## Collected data
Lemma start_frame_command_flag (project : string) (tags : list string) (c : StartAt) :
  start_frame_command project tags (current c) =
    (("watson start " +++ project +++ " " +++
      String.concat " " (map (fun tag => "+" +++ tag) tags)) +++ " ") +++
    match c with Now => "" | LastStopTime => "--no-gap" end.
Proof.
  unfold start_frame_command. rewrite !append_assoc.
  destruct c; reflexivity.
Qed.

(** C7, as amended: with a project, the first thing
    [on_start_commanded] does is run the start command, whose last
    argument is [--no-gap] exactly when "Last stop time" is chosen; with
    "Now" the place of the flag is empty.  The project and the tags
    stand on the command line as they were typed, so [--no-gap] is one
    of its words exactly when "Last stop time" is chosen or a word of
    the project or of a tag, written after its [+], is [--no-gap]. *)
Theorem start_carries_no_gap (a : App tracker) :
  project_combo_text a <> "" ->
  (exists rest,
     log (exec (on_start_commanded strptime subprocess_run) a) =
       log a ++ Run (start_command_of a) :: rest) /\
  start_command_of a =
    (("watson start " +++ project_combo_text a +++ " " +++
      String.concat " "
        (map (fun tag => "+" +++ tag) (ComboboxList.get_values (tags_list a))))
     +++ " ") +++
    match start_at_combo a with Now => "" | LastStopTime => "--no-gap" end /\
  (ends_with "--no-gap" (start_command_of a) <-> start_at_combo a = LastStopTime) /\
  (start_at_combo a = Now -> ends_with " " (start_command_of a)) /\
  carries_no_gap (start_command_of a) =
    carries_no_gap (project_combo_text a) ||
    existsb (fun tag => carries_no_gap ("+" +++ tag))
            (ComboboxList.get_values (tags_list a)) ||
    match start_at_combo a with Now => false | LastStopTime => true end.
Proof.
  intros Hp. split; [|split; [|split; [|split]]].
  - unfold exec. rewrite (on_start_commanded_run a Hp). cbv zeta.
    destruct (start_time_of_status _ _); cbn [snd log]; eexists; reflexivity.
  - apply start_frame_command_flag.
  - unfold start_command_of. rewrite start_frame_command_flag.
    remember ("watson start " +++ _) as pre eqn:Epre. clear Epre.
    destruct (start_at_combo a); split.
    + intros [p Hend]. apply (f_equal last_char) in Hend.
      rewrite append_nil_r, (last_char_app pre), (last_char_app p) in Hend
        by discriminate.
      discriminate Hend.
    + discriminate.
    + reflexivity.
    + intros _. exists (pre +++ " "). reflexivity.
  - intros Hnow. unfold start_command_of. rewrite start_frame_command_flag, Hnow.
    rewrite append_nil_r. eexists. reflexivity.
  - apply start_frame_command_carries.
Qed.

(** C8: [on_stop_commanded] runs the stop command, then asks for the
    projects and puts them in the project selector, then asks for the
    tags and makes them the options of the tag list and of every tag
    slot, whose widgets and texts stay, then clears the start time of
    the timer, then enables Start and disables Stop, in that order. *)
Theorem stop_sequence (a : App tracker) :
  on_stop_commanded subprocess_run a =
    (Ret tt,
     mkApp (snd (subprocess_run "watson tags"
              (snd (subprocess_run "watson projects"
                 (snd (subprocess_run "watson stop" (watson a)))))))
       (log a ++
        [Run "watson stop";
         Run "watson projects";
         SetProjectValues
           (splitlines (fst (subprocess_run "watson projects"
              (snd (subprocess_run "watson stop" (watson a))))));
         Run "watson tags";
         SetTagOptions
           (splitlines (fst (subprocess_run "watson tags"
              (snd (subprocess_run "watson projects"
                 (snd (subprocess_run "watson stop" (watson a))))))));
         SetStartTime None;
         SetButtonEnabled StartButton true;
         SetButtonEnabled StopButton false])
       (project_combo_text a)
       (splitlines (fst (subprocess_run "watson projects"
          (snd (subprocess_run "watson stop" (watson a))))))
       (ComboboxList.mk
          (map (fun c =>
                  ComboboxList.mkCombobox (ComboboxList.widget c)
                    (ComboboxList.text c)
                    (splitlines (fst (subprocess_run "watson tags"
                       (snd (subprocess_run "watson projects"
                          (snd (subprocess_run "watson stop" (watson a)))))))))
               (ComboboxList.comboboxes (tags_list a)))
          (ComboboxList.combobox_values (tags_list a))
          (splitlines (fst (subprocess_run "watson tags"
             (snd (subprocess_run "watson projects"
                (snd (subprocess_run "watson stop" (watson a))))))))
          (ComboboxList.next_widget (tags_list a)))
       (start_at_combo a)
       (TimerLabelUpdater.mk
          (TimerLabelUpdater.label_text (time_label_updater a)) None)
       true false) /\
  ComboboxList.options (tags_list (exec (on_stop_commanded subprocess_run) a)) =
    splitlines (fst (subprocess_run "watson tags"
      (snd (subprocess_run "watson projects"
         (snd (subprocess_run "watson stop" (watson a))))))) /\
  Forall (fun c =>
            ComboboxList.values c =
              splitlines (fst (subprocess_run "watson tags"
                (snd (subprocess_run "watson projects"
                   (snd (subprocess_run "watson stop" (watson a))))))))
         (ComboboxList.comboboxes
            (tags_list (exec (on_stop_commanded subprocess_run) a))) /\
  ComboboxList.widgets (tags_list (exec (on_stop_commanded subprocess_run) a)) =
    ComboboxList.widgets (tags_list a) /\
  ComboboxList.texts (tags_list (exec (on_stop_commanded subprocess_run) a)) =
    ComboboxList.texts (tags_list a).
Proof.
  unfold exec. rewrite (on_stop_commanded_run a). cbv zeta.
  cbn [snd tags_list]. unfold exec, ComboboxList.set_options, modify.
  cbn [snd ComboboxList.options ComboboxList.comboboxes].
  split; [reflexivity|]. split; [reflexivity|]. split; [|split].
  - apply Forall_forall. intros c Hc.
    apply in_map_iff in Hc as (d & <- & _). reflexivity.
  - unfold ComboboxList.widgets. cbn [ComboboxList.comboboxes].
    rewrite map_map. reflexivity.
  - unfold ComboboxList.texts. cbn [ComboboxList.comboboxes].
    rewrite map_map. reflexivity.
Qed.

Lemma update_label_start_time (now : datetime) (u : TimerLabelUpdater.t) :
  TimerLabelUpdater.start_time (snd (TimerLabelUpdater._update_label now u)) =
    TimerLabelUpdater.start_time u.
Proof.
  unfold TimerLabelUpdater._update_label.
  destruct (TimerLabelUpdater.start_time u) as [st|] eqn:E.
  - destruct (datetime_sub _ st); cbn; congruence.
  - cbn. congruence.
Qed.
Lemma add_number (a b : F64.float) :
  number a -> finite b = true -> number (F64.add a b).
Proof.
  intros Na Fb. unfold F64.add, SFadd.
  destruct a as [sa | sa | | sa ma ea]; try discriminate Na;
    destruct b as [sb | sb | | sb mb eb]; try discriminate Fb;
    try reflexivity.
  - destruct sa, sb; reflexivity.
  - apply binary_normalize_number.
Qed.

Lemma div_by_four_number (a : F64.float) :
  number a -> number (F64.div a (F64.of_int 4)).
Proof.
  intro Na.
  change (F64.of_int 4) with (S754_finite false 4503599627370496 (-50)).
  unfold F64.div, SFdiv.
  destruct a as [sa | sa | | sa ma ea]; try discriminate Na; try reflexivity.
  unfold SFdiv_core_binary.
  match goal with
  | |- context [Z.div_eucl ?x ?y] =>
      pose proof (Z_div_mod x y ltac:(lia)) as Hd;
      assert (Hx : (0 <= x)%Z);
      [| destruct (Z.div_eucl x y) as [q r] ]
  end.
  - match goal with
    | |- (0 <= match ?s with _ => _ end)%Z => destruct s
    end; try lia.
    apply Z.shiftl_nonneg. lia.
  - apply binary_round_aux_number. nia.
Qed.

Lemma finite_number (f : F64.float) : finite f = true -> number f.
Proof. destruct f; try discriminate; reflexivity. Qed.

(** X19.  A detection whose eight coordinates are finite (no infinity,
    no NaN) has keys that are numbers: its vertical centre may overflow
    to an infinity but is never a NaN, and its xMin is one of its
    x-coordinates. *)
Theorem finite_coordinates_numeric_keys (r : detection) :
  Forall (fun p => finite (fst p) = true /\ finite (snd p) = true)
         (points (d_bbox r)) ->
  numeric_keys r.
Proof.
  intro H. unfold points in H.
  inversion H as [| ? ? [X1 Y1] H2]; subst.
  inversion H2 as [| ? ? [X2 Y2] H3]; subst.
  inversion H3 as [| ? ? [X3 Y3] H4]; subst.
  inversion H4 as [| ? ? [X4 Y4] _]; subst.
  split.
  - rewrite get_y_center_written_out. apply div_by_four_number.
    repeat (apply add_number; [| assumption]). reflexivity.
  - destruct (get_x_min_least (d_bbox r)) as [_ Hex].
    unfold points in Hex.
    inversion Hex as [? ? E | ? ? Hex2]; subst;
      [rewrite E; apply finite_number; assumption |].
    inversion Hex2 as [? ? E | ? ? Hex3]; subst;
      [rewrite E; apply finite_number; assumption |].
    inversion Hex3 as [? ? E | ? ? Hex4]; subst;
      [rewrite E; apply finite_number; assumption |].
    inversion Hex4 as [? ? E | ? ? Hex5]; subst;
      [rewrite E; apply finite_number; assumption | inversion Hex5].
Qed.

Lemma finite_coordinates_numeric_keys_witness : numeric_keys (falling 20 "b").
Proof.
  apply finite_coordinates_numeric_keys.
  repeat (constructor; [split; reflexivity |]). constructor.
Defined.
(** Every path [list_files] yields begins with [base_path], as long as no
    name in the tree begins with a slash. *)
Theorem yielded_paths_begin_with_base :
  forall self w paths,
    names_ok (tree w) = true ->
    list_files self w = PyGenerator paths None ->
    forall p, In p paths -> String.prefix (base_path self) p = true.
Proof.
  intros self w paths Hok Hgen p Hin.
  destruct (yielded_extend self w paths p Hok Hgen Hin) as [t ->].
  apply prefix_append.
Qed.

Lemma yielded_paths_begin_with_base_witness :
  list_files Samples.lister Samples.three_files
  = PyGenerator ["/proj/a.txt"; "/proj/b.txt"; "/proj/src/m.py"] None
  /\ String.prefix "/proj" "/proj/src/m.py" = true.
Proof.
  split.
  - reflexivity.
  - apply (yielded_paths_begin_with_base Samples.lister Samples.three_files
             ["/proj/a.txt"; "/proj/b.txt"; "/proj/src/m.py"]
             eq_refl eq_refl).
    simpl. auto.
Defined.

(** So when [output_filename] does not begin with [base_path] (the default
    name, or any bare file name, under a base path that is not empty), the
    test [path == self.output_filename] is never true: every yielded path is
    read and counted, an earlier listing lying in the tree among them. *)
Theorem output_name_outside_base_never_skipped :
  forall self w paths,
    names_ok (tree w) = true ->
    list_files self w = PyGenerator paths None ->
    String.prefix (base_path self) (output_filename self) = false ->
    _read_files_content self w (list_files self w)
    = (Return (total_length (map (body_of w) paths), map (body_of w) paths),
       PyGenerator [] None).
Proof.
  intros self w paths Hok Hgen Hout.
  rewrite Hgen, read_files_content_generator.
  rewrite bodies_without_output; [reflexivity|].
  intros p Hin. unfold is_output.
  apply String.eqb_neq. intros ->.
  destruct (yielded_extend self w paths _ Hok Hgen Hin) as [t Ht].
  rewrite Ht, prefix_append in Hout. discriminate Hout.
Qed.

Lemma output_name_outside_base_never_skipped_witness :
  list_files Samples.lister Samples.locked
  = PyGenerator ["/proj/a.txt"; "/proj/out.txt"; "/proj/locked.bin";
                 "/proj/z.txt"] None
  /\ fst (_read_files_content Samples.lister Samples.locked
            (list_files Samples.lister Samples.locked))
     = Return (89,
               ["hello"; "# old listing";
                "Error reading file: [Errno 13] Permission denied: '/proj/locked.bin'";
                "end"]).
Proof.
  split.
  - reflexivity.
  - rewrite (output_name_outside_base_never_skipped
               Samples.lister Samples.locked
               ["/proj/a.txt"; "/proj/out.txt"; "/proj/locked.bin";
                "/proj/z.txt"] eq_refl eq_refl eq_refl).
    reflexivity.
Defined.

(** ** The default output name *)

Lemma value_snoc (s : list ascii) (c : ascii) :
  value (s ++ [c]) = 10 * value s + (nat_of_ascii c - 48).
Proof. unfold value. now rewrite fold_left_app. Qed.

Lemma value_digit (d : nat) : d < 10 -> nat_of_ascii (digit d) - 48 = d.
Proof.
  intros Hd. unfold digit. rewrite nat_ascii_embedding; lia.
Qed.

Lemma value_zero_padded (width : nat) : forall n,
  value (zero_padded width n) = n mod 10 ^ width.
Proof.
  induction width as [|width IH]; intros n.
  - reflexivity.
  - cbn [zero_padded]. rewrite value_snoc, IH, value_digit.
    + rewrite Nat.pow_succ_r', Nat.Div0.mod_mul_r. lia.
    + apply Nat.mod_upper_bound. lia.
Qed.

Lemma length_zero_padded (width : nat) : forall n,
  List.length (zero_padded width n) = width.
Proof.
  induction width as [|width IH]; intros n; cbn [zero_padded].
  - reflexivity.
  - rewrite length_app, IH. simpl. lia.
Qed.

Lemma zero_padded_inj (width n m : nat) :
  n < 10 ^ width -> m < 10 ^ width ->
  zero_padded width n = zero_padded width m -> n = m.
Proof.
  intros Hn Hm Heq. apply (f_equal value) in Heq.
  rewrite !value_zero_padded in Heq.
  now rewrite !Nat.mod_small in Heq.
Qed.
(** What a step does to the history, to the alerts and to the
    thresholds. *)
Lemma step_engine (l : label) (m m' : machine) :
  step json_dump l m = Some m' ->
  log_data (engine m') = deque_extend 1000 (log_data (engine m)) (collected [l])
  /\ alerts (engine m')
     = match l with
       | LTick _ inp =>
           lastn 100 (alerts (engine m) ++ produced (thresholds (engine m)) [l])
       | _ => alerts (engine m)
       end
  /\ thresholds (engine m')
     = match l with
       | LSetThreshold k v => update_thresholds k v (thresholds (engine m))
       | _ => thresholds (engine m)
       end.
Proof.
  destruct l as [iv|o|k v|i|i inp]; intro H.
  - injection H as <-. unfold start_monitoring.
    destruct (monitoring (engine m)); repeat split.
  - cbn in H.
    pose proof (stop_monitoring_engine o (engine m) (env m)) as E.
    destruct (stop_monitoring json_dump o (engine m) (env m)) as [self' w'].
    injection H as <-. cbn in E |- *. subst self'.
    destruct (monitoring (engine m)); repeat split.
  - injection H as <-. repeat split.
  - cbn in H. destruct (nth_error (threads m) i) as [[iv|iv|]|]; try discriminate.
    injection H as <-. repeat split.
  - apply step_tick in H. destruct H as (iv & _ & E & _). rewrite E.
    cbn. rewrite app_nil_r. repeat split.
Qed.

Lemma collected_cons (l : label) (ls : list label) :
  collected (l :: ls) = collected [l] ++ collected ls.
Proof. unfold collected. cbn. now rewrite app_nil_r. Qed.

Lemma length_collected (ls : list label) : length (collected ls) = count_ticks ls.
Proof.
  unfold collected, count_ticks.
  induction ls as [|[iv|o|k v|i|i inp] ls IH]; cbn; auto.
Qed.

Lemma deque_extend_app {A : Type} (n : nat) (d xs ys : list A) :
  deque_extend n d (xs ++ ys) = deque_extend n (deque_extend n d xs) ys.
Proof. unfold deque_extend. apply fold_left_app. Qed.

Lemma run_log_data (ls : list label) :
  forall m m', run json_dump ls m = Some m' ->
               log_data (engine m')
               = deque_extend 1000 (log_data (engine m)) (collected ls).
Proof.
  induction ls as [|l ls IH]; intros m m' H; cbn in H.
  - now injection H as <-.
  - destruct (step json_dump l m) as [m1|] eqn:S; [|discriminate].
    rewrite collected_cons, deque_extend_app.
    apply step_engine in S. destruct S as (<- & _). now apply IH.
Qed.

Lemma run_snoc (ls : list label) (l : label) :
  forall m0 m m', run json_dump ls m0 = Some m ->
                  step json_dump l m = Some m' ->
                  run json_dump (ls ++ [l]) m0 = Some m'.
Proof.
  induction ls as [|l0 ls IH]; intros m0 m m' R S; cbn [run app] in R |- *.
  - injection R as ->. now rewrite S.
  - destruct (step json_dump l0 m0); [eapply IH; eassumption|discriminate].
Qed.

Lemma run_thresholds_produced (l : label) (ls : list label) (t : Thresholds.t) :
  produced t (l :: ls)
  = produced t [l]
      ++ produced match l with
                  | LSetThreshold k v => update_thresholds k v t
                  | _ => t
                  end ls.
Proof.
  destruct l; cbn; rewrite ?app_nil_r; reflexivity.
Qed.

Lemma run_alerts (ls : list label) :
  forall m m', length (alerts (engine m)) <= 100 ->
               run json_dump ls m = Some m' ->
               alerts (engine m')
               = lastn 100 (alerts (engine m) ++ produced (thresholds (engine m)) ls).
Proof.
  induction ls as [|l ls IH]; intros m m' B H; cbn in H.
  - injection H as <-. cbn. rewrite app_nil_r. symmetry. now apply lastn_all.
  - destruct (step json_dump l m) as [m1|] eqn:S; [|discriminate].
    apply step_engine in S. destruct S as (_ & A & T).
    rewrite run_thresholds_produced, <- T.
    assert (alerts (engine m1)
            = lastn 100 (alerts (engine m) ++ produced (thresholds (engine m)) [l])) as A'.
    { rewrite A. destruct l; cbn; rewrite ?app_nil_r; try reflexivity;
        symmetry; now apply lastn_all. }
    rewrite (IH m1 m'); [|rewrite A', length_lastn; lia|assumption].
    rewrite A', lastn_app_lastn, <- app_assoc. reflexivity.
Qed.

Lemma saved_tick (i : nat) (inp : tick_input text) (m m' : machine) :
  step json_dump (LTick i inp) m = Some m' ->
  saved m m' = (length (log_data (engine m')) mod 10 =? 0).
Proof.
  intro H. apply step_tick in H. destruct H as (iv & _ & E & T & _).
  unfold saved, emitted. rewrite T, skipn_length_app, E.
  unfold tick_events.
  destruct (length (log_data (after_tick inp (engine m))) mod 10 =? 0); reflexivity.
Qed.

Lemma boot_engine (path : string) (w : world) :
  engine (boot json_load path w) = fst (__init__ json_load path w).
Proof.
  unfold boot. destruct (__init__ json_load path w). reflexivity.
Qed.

## What the exercise asks
Repeat the entries above verbatim, but only from the line that has "thresholds (engine m')" down to the line that has "pose proof (stop_monitoring_engine", inclusive.

## Completed exercise
  /\ thresholds (engine m')
     = match l with
       | LSetThreshold k v => update_thresholds k v (thresholds (engine m))
       | _ => thresholds (engine m)
       end.
Proof.
  destruct l as [iv|o|k v|i|i inp]; intro H.
  - injection H as <-. unfold start_monitoring.
    destruct (monitoring (engine m)); repeat split.
  - cbn in H.
    pose proof (stop_monitoring_engine o (engine m) (env m)) as E.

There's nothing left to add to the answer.